Ingvild’s Accommodation Advice

In deciding how to live while studying at King’s College London, there is a lot of information available and a lot of places to look. Here are three things that I wish I knew / wish I knew to think of while looking for my accommodation last year. Hopefully the following will help you with making a decision:

1) Start researching different neighborhoods early so you can see how the prices develop from now on until summertime. It can be useful to get in touch now rather than later if you are trying to find private accommodation. Further, it helps to see the difference between neighborhoods; some can be close in distance, but very different in price! Doing research beforehand will likely save you some money.

Ingvild's photo2) Instead of only looking at the different places in relation to tube stops / bus stops, also look at their distance to parks. After having lived in London for six months now, I have realized how many great parks there are in this city. The parks are beautifully kept, and are a safe escape from the busy streets of London no matter what time of year. I live very close to Regent’s Park, and use it at least 4 times a week for different activities. I love to do my morning run there, I go for walks to clear my head, and when it’s not too cold I love meeting friends there and have a picnic. So, remember this when looking at places!!

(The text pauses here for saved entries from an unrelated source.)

(* ===== verification/LlmRefinement.v ===== *)
(** * The operations of the HumanLLM service refine its machine

    Whatever other callers commit while an operation runs, whatever the ports
    answer, whichever transactions fail or end with an unknown outcome: every
    commit of the operation is a step of the service, or changes nothing. *)

From S2P Require Import Prelude GoText GoEncoding GoTime GoJson GoStrings GoDoc GoStruct.
From S2P Require Import AgentTypes Framework Protect LlmTypes LlmJson LlmMemory LlmLedger LlmScan LlmRuntime LlmProg LlmEvents.
From S2P Require Import LlmService LlmCommit LlmRecovery LlmAdmission LlmMaintenance LlmEffects LlmMachine LlmSpec LlmAtomic.

Import Llm.
Local Open Scope string_scope.
Local Open Scope list_scope.

(* ------------------------------------------------------------------ *)
(** ** Programs that do not write *)

Fixpoint quiet {A} (p : operation A) : Prop :=
  match p with
  | Return _ => True
  | Reading _ k => forall r, quiet (k r)
  | Writing _ _ => False
  | Calling _ k => forall b, quiet (k b)
  | Looping body _ k => (forall c, quiet (body c)) /\ forall b, quiet (k b)
  end.

Lemma quiet_bind {A B} (p : operation A) (f : A -> operation B) : quiet p -> (forall a, quiet (f a)) -> quiet (bind p f).
Proof.
  intros Hp Hf. revert Hp. induction p as [A a|A D cb k IH|A D cb k IH|A D e k IH|A D C body _ c k IH]; cbn; try done.
  - intros H r. by apply IH.
  - intros H b. by apply IH.
  - intros [H1 H2]. split; [done|]. intros b. by apply IH.
Qed.

Lemma quiet_pure {A} (a : A) : quiet (pure a).
Proof. done. Qed.
Lemma quiet_view {B} (callback : memoryLLMUnit -> res B) : quiet (view callback).
Proof. done. Qed.
Lemma quiet_call {B} (e : serviceE B) : quiet (call e).
Proof. done. Qed.
Lemma quiet_try {A B} (p : operation (res A)) (f : A -> operation (res B)) : quiet p -> (forall a, quiet (f a)) -> quiet (try_ p f).
Proof. intros Hp Hf. unfold try_. apply quiet_bind; [done|]. by intros [a|e]. Qed.
Lemma quiet_take {A B} (m : outcome B A) (f : A -> operation B) : (forall a, quiet (f a)) -> quiet (early_try m f).
Proof. intros Hf. unfold early_try. by destruct m. Qed.

Lemma viewed_Ok {B} (callback : memoryLLMUnit -> res B) s b : viewed callback s (Ok b) -> callback (live s) = Ok b.
Proof. intros H. by inversion H. Qed.

Create HintDb quiet discriminated.
#[export] Hint Resolve quiet_pure quiet_view quiet_call : quiet.

(** Go through a program that does not write. *)
Ltac go_quiet :=
  repeat (first
    [ apply quiet_pure | apply quiet_view | apply quiet_call | solve [eauto with quiet]
    | apply quiet_take; intros | apply quiet_try; [|intros] | apply quiet_bind; [|intros]
    | match goal with
      | |- quiet (Return _) => exact I
      | |- quiet (Calling _ _) => cbn [quiet]; intros
      | |- quiet (Reading _ _) => cbn [quiet]; intros
      | |- quiet (match ?x with _ => _ end) => destruct x eqn:?
      end
    | match goal with |- quiet (if ?b then _ else _) => destruct b eqn:? end ]).

Lemma quiet_completeAssignment connection requestID lease : quiet (completeAssignment connection requestID lease).
Proof. unfold completeAssignment, section_call. go_quiet. Qed.
Lemma quiet_addAssignmentTo key delivery pending createdAt : quiet (addAssignmentTo key delivery pending createdAt).
Proof. unfold addAssignmentTo, section_call. go_quiet. Qed.
Lemma quiet_readResponse service ctx query : quiet (readResponse service ctx query).
Proof. unfold readResponse. go_quiet. Qed.
#[export] Hint Resolve quiet_completeAssignment quiet_addAssignmentTo quiet_readResponse : quiet.

Lemma quiet_recoverRequest service ctx record : quiet (recoverRequest service ctx record).
Proof. unfold recoverRequest, validateRecoveryReceipts. go_quiet. Qed.
Lemma quiet_recoveryTerminalFrames service ctx record : quiet (recoveryTerminalFrames service ctx record).
Proof. unfold recoveryTerminalFrames. go_quiet. Qed.
Lemma quiet_acknowledge connection delivery key requestID done : quiet (acknowledge connection delivery key requestID done).
Proof. unfold acknowledge, section_call. go_quiet. Qed.
#[export] Hint Resolve quiet_recoverRequest quiet_recoveryTerminalFrames quiet_acknowledge : quiet.
Lemma quiet_replayReceipt connection delivery digest stored : quiet (replayReceipt connection delivery digest stored).
Proof. unfold replayReceipt. go_quiet. Qed.
Lemma quiet_replayAdmission service ctx key digest : quiet (replayAdmission service ctx key digest).
Proof. unfold replayAdmission, replayRecovery. go_quiet. Qed.
Lemma quiet_routeAdmission service input request taskID plan : quiet (routeAdmission service input request taskID plan).
Proof. unfold routeAdmission, section_call. go_quiet. Qed.
Lemma quiet_planTask service ctx key input codec request : quiet (planTask service ctx key input codec request).
Proof. unfold planTask, section_call. go_quiet. Qed.
Lemma quiet_admissionTaskID service input : quiet (admissionTaskID service input).
Proof. unfold admissionTaskID. go_quiet. Qed.
Lemma quiet_allocateID kind : quiet (allocateID kind).
Proof. unfold allocateID. go_quiet. Qed.
#[export] Hint Resolve quiet_replayReceipt quiet_replayAdmission quiet_routeAdmission quiet_planTask quiet_admissionTaskID
  quiet_allocateID : quiet.

(* ------------------------------------------------------------------ *)
(** ** Early returns *)

(** Every early return of a computation satisfies [P]. *)
Definition exits {R A} (P : R -> Prop) (m : outcome R A) : Prop := forall r, m = Err r -> P r.

Lemma exits_Ok {R A} (P : R -> Prop) (a : A) : exits P (Ok a).
Proof. by intros r. Qed.
Lemma exits_bind {R A B} (P : R -> Prop) (m : outcome R A) (f : A -> outcome R B) : exits P m -> (forall a, exits P (f a)) ->
  exits P (obind m f).
Proof. intros Hm Hf r H. destruct m; [by eapply Hf | injection H as <-; by apply Hm]. Qed.

Create HintDb exits discriminated.
#[export] Hint Resolve exits_Ok : exits.

Ltac go_exits :=
  repeat (first
    [ solve [eauto with exits] | apply exits_bind; [|intros]
    | match goal with |- exits _ (match ?x with _ => _ end) => destruct x end
    | match goal with |- exits _ (if ?b then _ else _) => destruct b end ]).

(* ------------------------------------------------------------------ *)
(** ** What an operation does to the Store *)

Section Refinement.
Context (service : Service).
Abbreviation W := (world serviceE).
Abbreviation wp_ p Q w := (wp (effects service) (@service_answers) p Q w).

(** The commits of a run, the latest first. *)
Definition commits_of (l : list (act serviceE)) : list (memoryLLMState * memoryLLMState) :=
  omap (fun a => match a with Committed s s' => Some (s, s') | Called _ _ => None end) l.

(** Later, with no commit of its own. *)
Definition later_world (w w' : W) : Prop := effects service (db w) (db w') /\ commits_of (acts w') = commits_of (acts w).

Definition step_or_same (c : memoryLLMState * memoryLLMState) : Prop := snd c = fst c \/ effect service (fst c) (snd c).

(** Later, with commits that are steps of states of the service. *)
Definition stepped (w : W) (c : memoryLLMState * memoryLLMState) : Prop := effects service (db w) (fst c) /\ step_or_same c.
Definition works (w w' : W) : Prop :=
  effects service (db w) (db w') /\
  exists new, commits_of (acts w') = new ++ commits_of (acts w) /\ Forall (stepped w) new.

#[global] Instance effects_preorder : PreOrder (effects service).
Proof. unfold effects. apply _. Qed.
#[global] Instance later_world_preorder : PreOrder later_world.
Proof. split; [by split|]. intros w1 w2 w3 [A1 B1] [A2 B2]. split; [by etransitivity | congruence]. Qed.
#[global] Instance works_preorder : PreOrder works.
Proof.
  split; [intros w; split; [done | by exists []]|].
  intros w1 w2 w3 [A1 (n1 & E1 & F1)] [A2 (n2 & E2 & F2)]. split; [by etransitivity|]. exists (n2 ++ n1).
  rewrite E2, E1, app_assoc. split; [done|]. apply Forall_app. split; [|done].
  eapply Forall_impl; [exact F2|]. intros c [H1 H2]. split; [by etransitivity | done].
Qed.

Lemma later_works w w' : later_world w w' -> works w w'.
Proof. intros [A E]. split; [done|]. exists []. by rewrite E. Qed.
Lemma evolves_later (w w' : W) : evolves (effects service) w w' -> later_world w w'.
Proof. intros [A E]. split; [done | by rewrite E]. Qed.
Lemma later_ok w w' : service_ok (db w) -> later_world w w' -> service_ok (db w').
Proof. intros Hs [A _]. by apply (effects_ok service (db w)). Qed.
Lemma works_ok w w' : service_ok (db w) -> works w w' -> service_ok (db w').
Proof. intros Hs [A _]. by apply (effects_ok service (db w)). Qed.

(** The world behind a commit of the operation. *)
Lemma works_commit (w : W) s' : s' = db w \/ effect service (db w) s' -> effects service (db w) s' /\ works w (commit w s').
Proof.
  intros H. assert (effects service (db w) s') as He by (destruct H as [->|H]; [reflexivity | by apply rtc_once]).
  split; [done|]. split; [done|]. exists [(db w, s')]. split; [done|]. constructor; [by split | done].
Qed.

Lemma wp_then {A B} (p : operation A) (f : A -> operation B) (Q : B -> W -> Prop) w :
  wp_ p (fun a w => wp_ (f a) Q w) w -> wp_ (bind p f) Q w.
Proof. apply (wp_bind (effects service) (rely_preorder := effects_preorder)). Qed.

Lemma wp_quiet {A} (p : operation A) : quiet p -> forall Q w, (forall a w', later_world w w' -> Q a w') -> wp_ p Q w.
Proof.
  induction p as [A a|A B cb k IH|A B cb k IH|A B e k IH|A B C body IHb c k IH]; intros Hq Q w HQ; cbn in Hq |- *; try done.
  - intros w' H. apply HQ. by apply evolves_later.
  - intros w1 r H _. apply IH; [done|]. intros a w' H'. apply HQ. etransitivity; [by apply evolves_later | done].
  - intros b _. apply IH; [done|]. intros a w' H'. apply HQ. exact H'.
  - destruct Hq as [Hb Hk]. exists (fun _ w' => later_world w w'). split; [done|]. intros c' w' Hw'. apply IHb; [done|].
    intros [c1|b] w1 H1; [by etransitivity|]. apply IH; [done|]. intros a w2 H2. apply HQ. by do 2 (etransitivity; [done|]).
Qed.

Lemma wp_ret {A} (a : A) (Q : A -> W -> Prop) w : (forall w', later_world w w' -> Q a w') -> wp_ (pure a) Q w.
Proof. intros H w1 H1. apply H. by apply evolves_later. Qed.

Lemma wp_view {B} (callback : memoryLLMUnit -> res B) Q w :
  (forall r w1 w2, later_world w w1 -> viewed callback (db w1) r -> later_world w1 w2 -> Q r w2) -> wp_ (view callback) Q w.
Proof. intros H w1 r H1 Hr w2 H2. eapply H; [by apply evolves_later | done | by apply evolves_later]. Qed.

Lemma wp_update {B} (callback : memoryLLMUnit -> res (B * memoryLLMState)) Q w :
  (forall w1 b s', later_world w w1 -> callback (live (db w1)) = Ok (b, s') -> s' = db w1 \/ effect service (db w1) s') ->
  (forall r w1 o w2, later_world w w1 -> updated callback (db w1) r o -> later_world (after w1 o) w2 -> Q r w2) ->
  wp_ (update callback) Q w.
Proof.
  intros Hg HQ w1 r o H1 Hr. apply evolves_later in H1. split.
  - intros s' ->. inversion Hr; subst; by eapply works_commit, Hg.
  - intros w2 H2. eapply HQ; [done|done|]. by apply evolves_later.
Qed.

(** An update whose commits are steps works. *)
Lemma wp_update_works {B} (callback : memoryLLMUnit -> res (B * memoryLLMState)) w :
  (forall w1 b s', later_world w w1 -> callback (live (db w1)) = Ok (b, s') -> s' = db w1 \/ effect service (db w1) s') ->
  wp_ (update callback) (fun _ w' => works w w') w.
Proof.
  intros Hg. apply wp_update; [done|]. intros r w1 o w2 H1 Hr H2. etransitivity; [by apply later_works|].
  transitivity (after w1 o); [|by apply later_works].
  inversion Hr; subst; cbn; try done; eapply works_commit; by eapply Hg.
Qed.

(** Specifications that hold from any state of the service. *)
Definition sound {A} (p : operation A) : Prop := forall w, service_ok (db w) -> wp_ p (fun _ w' => works w w') w.

Lemma sound_quiet {A} (p : operation A) : quiet p -> sound p.
Proof. intros H w _. apply wp_quiet; [done|]. intros a w'. apply later_works. Qed.

Lemma sound_bind {A B} (p : operation A) (f : A -> operation B) : sound p -> (forall a, sound (f a)) -> sound (bind p f).
Proof.
  intros Hp Hf w Hw. apply wp_then. eapply wp_mono; [|by apply Hp]. cbn. intros a w1 H1.
  eapply wp_mono; [|apply Hf; by eapply works_ok]. cbn. intros b w2 H2. by etransitivity.
Qed.

Lemma sound_try {A B} (p : operation (res A)) (f : A -> operation (res B)) : sound p -> (forall a, sound (f a)) -> sound (try_ p f).
Proof. intros Hp Hf. apply sound_bind; [done|]. intros [a|e]; [apply Hf | by apply sound_quiet]. Qed.

Lemma sound_take {A B} (m : outcome B A) (f : A -> operation B) : (forall a, m = Ok a -> sound (f a)) -> sound (early_try m f).
Proof. intros Hf. unfold early_try. destruct m; [by apply Hf | by apply sound_quiet]. Qed.

Lemma sound_loop {A B C} (body : C -> operation (C + B)) c (k : B -> operation A) : (forall c, sound (body c)) ->
  (forall b, sound (k b)) -> sound (Looping body c k).
Proof.
  intros Hb Hk w Hw. exists (fun _ w' => works w w'). split; [done|]. intros c' w1 H1.
  pose proof (works_ok _ _ Hw H1) as Hw1. eapply wp_mono; [|by apply Hb]. cbn. intros [c2|b] w2 H2; [by etransitivity|].
  eapply wp_mono; [|apply Hk; by eapply works_ok]. cbn. intros a w3 H3. by do 2 (etransitivity; [done|]).
Qed.

Lemma sound_operating {A} (failed : error -> A) (body : operation A) : sound body -> sound (operating_or failed body).
Proof.
  intros Hb. unfold operating_or. apply sound_bind; [by apply sound_quiet|]. intros [u|e]; [|by apply sound_quiet].
  apply sound_bind; [done|]. intros r. by apply sound_quiet.
Qed.

(** A view whose answer is used: it was read in a state of the service that
    led to the present one. *)
Lemma wp_view_then {B A} (callback : memoryLLMUnit -> res B) (k : res B -> operation A) w (Q : A -> W -> Prop) :
  (forall r w1 w2, later_world w w1 -> viewed callback (db w1) r -> later_world w1 w2 -> wp_ (k r) Q w2) ->
  wp_ (bind (view callback) k) Q w.
Proof. intros H. apply wp_then. by apply wp_view. Qed.

(** A quiet prefix. *)
Lemma wp_quiet_then {B A} (p : operation B) (k : B -> operation A) w (Q : A -> W -> Prop) : quiet p ->
  (forall b w1, later_world w w1 -> wp_ (k b) Q w1) -> wp_ (bind p k) Q w.
Proof. intros Hp H. apply wp_then. by apply wp_quiet. Qed.
End Refinement.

3) I would also recommend looking into King’s residences, private accommodations, and flats to rent privately in the beginning. Seeing all the options that are available to you instead of limiting yourself in the early stages are important in order to find the perfect living situation for yourself while doing your postgraduate degree at King’s. London has so many great areas to live in, which makes it hard to choose! Therefore, take the time you need to find your perfect fit.

I hope these tips help! If not, ask any other questions you may have here as a comment, or ask us on the Facebook page.

Q&A with Ingvild, MA Geopolitics, Territory & Security

Ingvild's photoWhich book changed you life?
The Princess Diaries.

What do you consider your greatest achievement?
Placing 7th at the U23 World Rowing Championships in 2014.

Who would play you in the film of your life?
Am I allowed to dream? Jennifer Lawrence.

What or who is the greatest love of your life?
My dog, Stella.

Who would you invite to your dream dinner party?
Johnny Depp, Emma Stone and Prince William.

What is your favorite word?
Yet.

What did you want to be when you were growing up?
An Olympic medalist.

What’s the best advice you’ve ever received?
“Don’t let the highs get too high, and the lows too low”. – Dave O’Neill

What inspired you to study your field?
Reading about horrific events all over the world in newspapers every day.

What would your best friend say is your best quality?
That I am so similar to her.

Which living person do you most admire, and why?
My mom, because she’s never mad when I call in the middle of the night (which happens a lot when you don’t study close to home, believe me).

Ingvild Roenningen is a Norwegian MA student in the Department of Geography, studying Geopolitics, Territory and Security. She studied her undergraduate degree at the University of California Berkeley in the U.S., majoring in sociology. While studying at Berkeley she was also captain of the Cal Women’s Rowing Team, as well as representing Norway at several World Championships.